(Stored data entries)

Record PullProgress := mkProgress { status : string; layer : string; current : Z; total : Z; done : bool }.
Record ImageInspection := mkInspection {
  ii_digest : string; ii_config : OciImageConfig; ii_config_json : string; ii_layers : list string; ii_size : Z }.

(** The JSON reader.  A field is [Some None] when it is there and no string. *)
Class OciJson := {
  manifest_of_json : string -> result OciManifest string;
  index_of_json : string -> result OciIndex string;
  config_of_json : string -> result OciImageConfig string;
  fields_of_json : string -> result (string -> option (option string)) string;
  utf8_lossy : string -> string }.

(** ** The registry's side *)

Record Request := mkRequest { url : string; accept : option string; bearer : option string }.
Record Response := mkResponse {
  code : Z; www_authenticate : string; content_length : option Z; chunks : list (result string string) }.

Class Http (N : Type) := {
  send : Request -> N -> result Response string * N;
  sleep_s : Z -> N -> N;
  code_text : Z -> string }.

Section Images.
Context `{Sha : Sha256} `{Json : OciJson} {N : Type} `{Net : Http N}.
Context (root target_arch : string).

(** The token cache, and what the caller is told of a pull; [last_reported_pct]
    is the variable the progress closure of a layer captures. *)
Record World := mkWorld {
  disk : Content.Disk;
  net : N;
  tokens : gmap (string * string) string;
  last_reported_pct : Z;
  progress : list PullProgress }.

Notation M := (M World RauhaError).

Definition on_disk {A} (c : StateError.M Content.Disk string A) (err : string -> RauhaError) : M A := fun w =>
  let '(r, d) := c (disk w) in (map_err err r, mkWorld d (net w) (tokens w) (last_reported_pct w) (progress w)).
Definition on_net {A} (f : N -> result A string * N) (err : string -> RauhaError) : M A := fun w =>
  let '(r, n) := f (net w) in (map_err err r, mkWorld (disk w) n (tokens w) (last_reported_pct w) (progress w)).
Definition on_progress (p : PullProgress) : M unit :=
  modify (fun w => mkWorld (disk w) (net w) (tokens w) (last_reported_pct w) (progress w ++ [p])%list).
Definition set_pct (pct : Z) : M unit :=
  modify (fun w => mkWorld (disk w) (net w) (tokens w) pct (progress w)).

(** [ContentStore::new(&root_path.join("content"))]. *)
Definition content_root : string := Shim.join_path root "content".

(** ** Requests *)

(** [for attempt in 0..4]. *)
Fixpoint send_attempts (attempts : list Z) (request : Request) (reference : string) : M Response :=
  match attempts with
  | [] => fail (Other "internal error: entered unreachable code")
  | attempt :: rest =>
      do response <- on_net (send request) (fun e => ImagePullError reference ("request failed: " ++ e));
      if negb (code response =? 429)%Z || (attempt =? 3)%Z then ret response
      else
        do _ <- on_net (fun n => (Ok tt, sleep_s (2 ^ attempt) n)) (fun e : string => Other e);
        send_attempts rest request reference
  end.

Definition send_with_rate_limit (request : Request) (reference : string) : M Response :=
  send_attempts [0; 1; 2; 3]%Z request reference.

Definition get_cached_token (registry scope : string) : M (option string) :=
  gets (fun w => tokens w !! (registry, scope)).
Definition cache_token (registry scope token : string) : M unit :=
  modify (fun w => mkWorld (disk w) (net w) (<[(registry, scope) := token]> (tokens w)) (last_reported_pct w) (progress w)).

Fixpoint body_of (cs : list (result string string)) : result string string :=
  match cs with
  | [] => Ok ""
  | c :: cs => let? a := c in let? b := body_of cs in Ok (a ++ b)
  end.

Definition extract_param (header key : string) : option string :=
  match Text.split_str_once (key ++ "=" ++ String "034" "") header with
  | Some (_, rest) => match Str.split_once "034" rest with Some (value, _) => Some value | None => None end
  | None => None
  end.

Definition fetch_token (www_authenticate scope : string) : M string :=
  let realm := default "" (extract_param www_authenticate "realm") in
  let service := default "" (extract_param www_authenticate "service") in
  if String.eqb realm "" then fail (ImagePullError "" "no realm in Www-Authenticate header")
  else
    let url := realm ++ "?service=" ++ service ++ "&scope=" ++ scope in
    do resp <- send_with_rate_limit (mkRequest url None None) url;
    do fields <- of_result (map_err (fun e => ImagePullError url ("invalid token response: " ++ e))
                   (let? body := body_of (chunks resp) in fields_of_json body));
    let value := match fields "token" with Some v => Some v | None => fields "access_token" end in
    match value with
    | Some (Some token) => ret token
    | _ => fail (ImagePullError "" "no token in auth response")
    end.

Definition is_success (r : Response) : bool := ((200 <=? code r) && (code r <? 300))%Z.
Definition http_error {A} (url : string) (r : Response) : M A := fail (ImagePullError url ("HTTP " ++ code_text (code r))).

(** The challenge flow: a cached token, no token, a fetched one. *)
Definition with_auth (url registry repository : string) (accept : option string) : M Response :=
  let scope := "repository:" ++ repository ++ ":pull" in
  do cached <- get_cached_token registry scope;
  do first <- (match cached with
               | Some token =>
                   do resp <- send_with_rate_limit (mkRequest url accept (Some token)) url;
                   ret (if is_success resp then Some resp else None)
               | None => ret None
               end);
  match first with
  | Some resp => ret resp
  | None =>
      do resp <- send_with_rate_limit (mkRequest url accept None) url;
      if (code resp =? 401)%Z then
        do token <- fetch_token (www_authenticate resp) scope;
        do _ <- cache_token registry scope token;
        do resp <- send_with_rate_limit (mkRequest url accept (Some token)) url;
        if negb (is_success resp) then http_error url resp else ret resp
      else if is_success resp then ret resp
      else http_error url resp
  end.

Definition authenticated_get (url registry repository : string) (accept : list string) : M string :=
  do resp <- with_auth url registry repository (Some (Str.join ", " accept));
  of_result (map_err (fun e => ImagePullError url ("read body failed: " ++ e)) (body_of (chunks resp))).

Definition authenticated_get_response (url registry repository : string) : M Response :=
  with_auth url registry repository None.

(** ** Manifests *)

Definition verify_manifest_digest (expected : option string) (body reference : string) : result unit RauhaError :=
  match expected with
  | None => Ok tt
  | Some expected =>
      let? digest := ok_or (Content.parse expected) (ImagePullError reference ("invalid manifest digest: " ++ expected)) in
      if Content.validate digest body then Ok tt
      else Err (ImagePullError reference ("manifest digest mismatch for " ++ Content.as_str digest))
  end.

Definition current_platform : string * string :=
  ("linux", if String.eqb target_arch "x86_64" then "amd64"
            else if String.eqb target_arch "aarch64" then "arm64" else "amd64").

Definition is_platform (os_ arch : string) (m : OciPlatformManifest) : bool :=
  match platform m with Some p => String.eqb (os p) os_ && String.eqb (architecture p) arch | None => false end.

Definition MANIFEST_TYPES : list string :=
  ["application/vnd.oci.image.manifest.v1+json"; "application/vnd.docker.distribution.manifest.v2+json"].
Definition INDEX_TYPES : list string :=
  ["application/vnd.oci.image.index.v1+json"; "application/vnd.docker.distribution.manifest.list.v2+json"].

Definition put_manifest (canonical body : string) : M Content.Digest :=
  on_disk (Content.put_manifest content_root canonical body)
    (fun e => ContentError ("failed to store manifest: " ++ e)).

Definition pick_platform (index : OciIndex) : option OciPlatformManifest :=
  let '(target_os, arch) := current_platform in
  match List.find (is_platform target_os arch) (manifests index) with
  | Some m => Some m
  | None => List.find (is_platform "linux" "amd64") (manifests index)
  end.
#[local] Instance image_dec : EqDecision ImageAdmission. Proof. solve_decision. Defined.
#[local] Instance totals_dec : EqDecision EnforcementTotals. Proof. solve_decision. Defined.
#[local] Instance payload_dec : EqDecision ExecutionReceiptPayload. Proof. solve_decision. Defined.
#[local] Instance subject_dec : EqDecision StatementSubject. Proof. solve_decision. Defined.
#[local] Instance statement_dec : EqDecision InTotoStatement. Proof. solve_decision. Defined.

#[local] Instance image_countable : Countable ImageAdmission.
Proof.
  apply (inj_countable' (fun i => (reference i, manifest_digest i, digest_verified i)) (fun '(r, m, d) => mkImage r m d)).
  by intros [].
Defined.
#[local] Instance totals_countable : Countable EnforcementTotals.
Proof.
  apply (inj_countable' (fun t => (allow t, deny t, error t, dropped t)) (fun '(a, d, e, x) => mkTotals a d e x)). by intros [].
Defined.
#[local] Instance payload_countable : Countable ExecutionReceiptPayload.
Proof.
  apply (inj_countable' (fun p => ((schema p, task_id p, zone_id p, image p, policy_sha256 p, inputs_sha256 p, outputs_sha256 p),
      (status p, exit_code p, started_at p, finished_at p, enforcement p, unavailable_controls p, capture_issues p)))
    (fun '((a, b, c, d, e, f, g), (h, i, j, k, l, m, n)) => mkReceipt a b c d e f g h i j k l m n)).
  by intros [].
Defined.
#[local] Instance subject_countable : Countable StatementSubject.
Proof. apply (inj_countable' (fun s => (name s, digest s)) (fun '(n, d) => mkSubject n d)). by intros []. Defined.
#[local] Instance statement_countable : Countable InTotoStatement.
Proof.
  apply (inj_countable' (fun s => (type_ s, subject s, predicate_type s, predicate s)) (fun '(t, s, y, p) => mkStatement t s y p)).
  by intros [].
Defined.
#[local] Instance backend : IsolationBackend unit := {|
  Backend.create_zone c b := (Ok (mkHandle "i" (cf_name c) 7 None), b);
  Backend.destroy_zone h b := (Ok tt, b); Backend.enforce_policy h p b := (Ok tt, b);
  Backend.hot_reload_policy h p b := (Ok tt, b); Backend.create_container h s b := (Ok (mkCHandle "c" (h_id h) 0 0), b);
  Backend.start_container h b := (Ok 42%Z, b); Backend.stop_container h b := (Ok tt, b);
  Backend.zone_stats h b := (Err (BackendError "none"), b);
  Backend.verify_isolation h b := (Ok (mkReport (h_id h) Backend.SyscallPolicy true []), b);
  Backend.recover_zone h t p b := (Ok tt, b); Backend.cleanup_orphans hs b := (Ok tt, b);
  isolation_model := Backend.SyscallPolicy; name := "demo"; enforcement_degraded_reason b := None;
  Backend.kernel_zone_id h b := None; Backend.shim_request n r b := (Ok ROk, b) |}.

#[local] Instance env : Registry.Env nat := {|
  Registry.redb e := (None, e); Registry.now e := (0%Z, e); Registry.remove_dir_all _ e := (Ok tt, e);
  Registry.unmount_overlay _ _ e := (Ok tt, e); Registry.kill0 _ e := (None, e); Registry.read_to_string _ e := (None, e);
  Registry.stat_ino _ e := (Ok 7%Z, e); Registry.path_exists _ e := (true, e); Registry.connect _ e := (Ok tt, e);
  Registry.write_all _ _ e := (Ok tt, e); Registry.flush _ e := (Ok tt, e);
  Registry.read_stream _ e := ([1; 0; 0; 0; 0]%Z, e); Registry.to_allocvec _ := Ok [];
  Registry.from_bytes _ := Ok (RState 42 "stopped" (Some 0%Z)); Registry.shim_io_text _ := ""; Registry.debug_response _ := "";
  Registry.image_safe_name _ e := (Ok "", e); Registry.layer_digests _ e := (Ok ([], ""), e);
  Registry.prepare_layers _ _ _ _ e := (Ok [], e) |}.
#[local] Instance task_host : TaskHost nat := {|
  killed e := match e with S e => (false, e) | O => (true, O) end;
  new_uuid e := ("one", e); parse_uuid s := Some s; image_digest _ e := (Ok "sha256:abc", e);
  log_files e := (fun _ => Logs.mkFile false None, e); instant e := (0%Z, e); sleep _ e := e; received e := ([], e);
  rfc3339 _ := "now"; parse_rfc3339 _ := None |}.
#[local] Instance decisions : Logs.DecisionJson := {| Logs.decision_of_json _ := Err "bad" |}.
#[local] Instance event_host : Evidence.EventHost :=
  {| Evidence.now_rfc3339 := "now"; Evidence.hostname := None; Evidence.rfc3339_millis _ := None |}.

Definition req : RunSandboxRequest := Seal.mkRequest "alpine" ["true"] "" "" "" false 0 [] false "task-1".


#[local] Instance image_eq_dec : EqDecision Results.ImageAdmission.
Proof. solve_decision. Defined.
#[local] Instance totals_eq_dec : EqDecision Results.EnforcementTotals.
Proof. solve_decision. Defined.
#[local] Instance receipt_eq_dec : EqDecision Results.ExecutionReceiptPayload.
Proof. solve_decision. Defined.
#[local] Instance record_eq_dec : EqDecision RecoveryRecord.
Proof. solve_decision. Defined.

(** The record before the container is there, and after. *)
Definition record (cid : option string) (digest : string) : RecoveryRecord :=
  Results.mkRecovery "sandbox-one" cid true ["true"] Zone.Strict
    (Results.mkReceipt Receipts.EXECUTION_RECEIPT_SCHEMA "task-1" "i" (Results.mkImage "alpine" digest false) ""
       "task-1,alpine,,,,,,strict" "" "" None None None (Results.mkTotals 0 0 0 0) [] []).
#[local] Instance record_codec : Results.RecordCodec := {|
  Results.to_vec r := if bool_decide (r = record None "") then Ok [0%Z]
                      else if bool_decide (r = record (Some "c") "sha256:abc") then Ok [1%Z] else Err "unsupported";
  Results.from_slice b := match b with [0%Z] => Ok (record None "") | [1%Z] => Ok (record (Some "c") "sha256:abc") | _ => Err "bad" end |}.
#[local] Instance record_laws : Results.RecordCodecLaws record_codec.
Proof. intros r b. cbn. do 2 (case_bool_decide; [intros [= <-]; by subst|]). done. Qed.

Definition paths : Registry.Paths := Registry.mkPaths "/var/lib/rauha" "/run/rauha".
Notation start := (start paths 1024 "key" id).
Notation serve := (serve paths Results.MAX_RESULT_BYTES 1024 "key" true id).
Notation reachable := (reachable paths Results.MAX_RESULT_BYTES 1024 "key" true id).
Notation run_owned := (run_owned paths Results.MAX_RESULT_BYTES 1024 "key" true id).

Definition w0 : World (B := unit) (E := nat) :=
  mkWorld (Registry.mkWorld ∅ ∅ ∅ ∅ tt 0%nat) Results.empty_store ∅ false None true [].
(** Started, with [n] steps to live; then the task. *)
Notation up n := (snd (start (fresh tt n%nat w0))).
Notation after n := (snd (serve (Run 1 req) (up n))).

Lemma up_reachable n : is_ok (fst (start (fresh tt n w0))) = true -> reachable (up n) true.
Proof.
  intros H. pose proof (reach_start paths Results.MAX_RESULT_BYTES 1024 "key" true id w0 false tt n (reach_init _ _ _ _ _ _ _)) as Hs.
  rewrite H in Hs. exact Hs.
Qed.

(** Killed while the container ran. *)
Lemma executed_task_is_never_lost_witness :
  executed (after 15) = ["task-1"] /\ safe (store (after 15)) "task-1".
Proof.
  assert (H : executed (after 15) = ["task-1"]) by (vm_compute; reflexivity). split; [exact H|].
  apply (executed_task_is_never_lost (CL := record_laws) paths Results.MAX_RESULT_BYTES 1024 "key" true id (after 15) true).
  - apply reach_serve. apply up_reachable. vm_compute. reflexivity.
  - rewrite H. left.
Defined.

Lemma answered_result_is_stored_witness :
  exists r, fst (run_owned 1 req (up 100)) = Ok r /\ Seal.status r = "succeeded" /\
    Results.get_result (store (snd (run_owned 1 req (up 100)))) "task-1" = Some (Seal.encode_to_vec r).
Proof.
  destruct (run_owned 1 req (up 100)) as [x w'] eqn:Hr. destruct x as [r|e]; [|exfalso; vm_compute in Hr; discriminate Hr].
  exists r. split; [reflexivity|]. split; [vm_compute in Hr; injection Hr as <- _; reflexivity|].
  destruct (answered_result_is_stored (CL := record_laws) paths Results.MAX_RESULT_BYTES 1024 "key" true id (up 100) 1 req r w')
    as (i & Hi & _ & Hg & _); [apply up_reachable; vm_compute; reflexivity|exact Hr|].
  rewrite Hi in Hg by (intros H; discriminate H). exact Hg.
Defined.

(** The next daemon finds the reservation and its record. *)
Lemma recovery_settles_every_task_witness :
  exists w', start (fresh tt 100%nat (after 15)) = (Ok tt, w') /\ Results.recovery (store w') = ∅ /\
    recovered "key" (store w') "task-1".
Proof.
  destruct (start (fresh tt 100%nat (after 15))) as [x w'] eqn:Hr.
  destruct x as [[]|e]; [|exfalso; vm_compute in Hr; discriminate Hr].
  assert (Hw : reachable (after 15) true) by (apply reach_serve, up_reachable; vm_compute; reflexivity).
  destruct (recovery_settles_every_task (CL := record_laws) paths Results.MAX_RESULT_BYTES 1024 "key" true id (after 15) true tt 100%nat w' Hw Hr)
    as (H1 & _ & _ & H2).
  exists w'. split; [reflexivity|]. split; [exact H1|]. apply (H2 "task-1").
  - assert (H : executed (after 15) = ["task-1"]) by (vm_compute; reflexivity). rewrite H. left.
  - vm_compute. reflexivity.
Defined.
End Demo.
End Tasks.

**What is required**:
All that belongs in the answer is the lines from the start of the entries above through the line containing "(** The JSON", each given exactly.

**Written solution**:
Record PullProgress := mkProgress { status : string; layer : string; current : Z; total : Z; done : bool }.
Record ImageInspection := mkInspection {
  ii_digest : string; ii_config : OciImageConfig; ii_config_json : string; ii_layers : list string; ii_size : Z }.

(** The JSON reader.  A field is [Some None] when it is there and no string. *)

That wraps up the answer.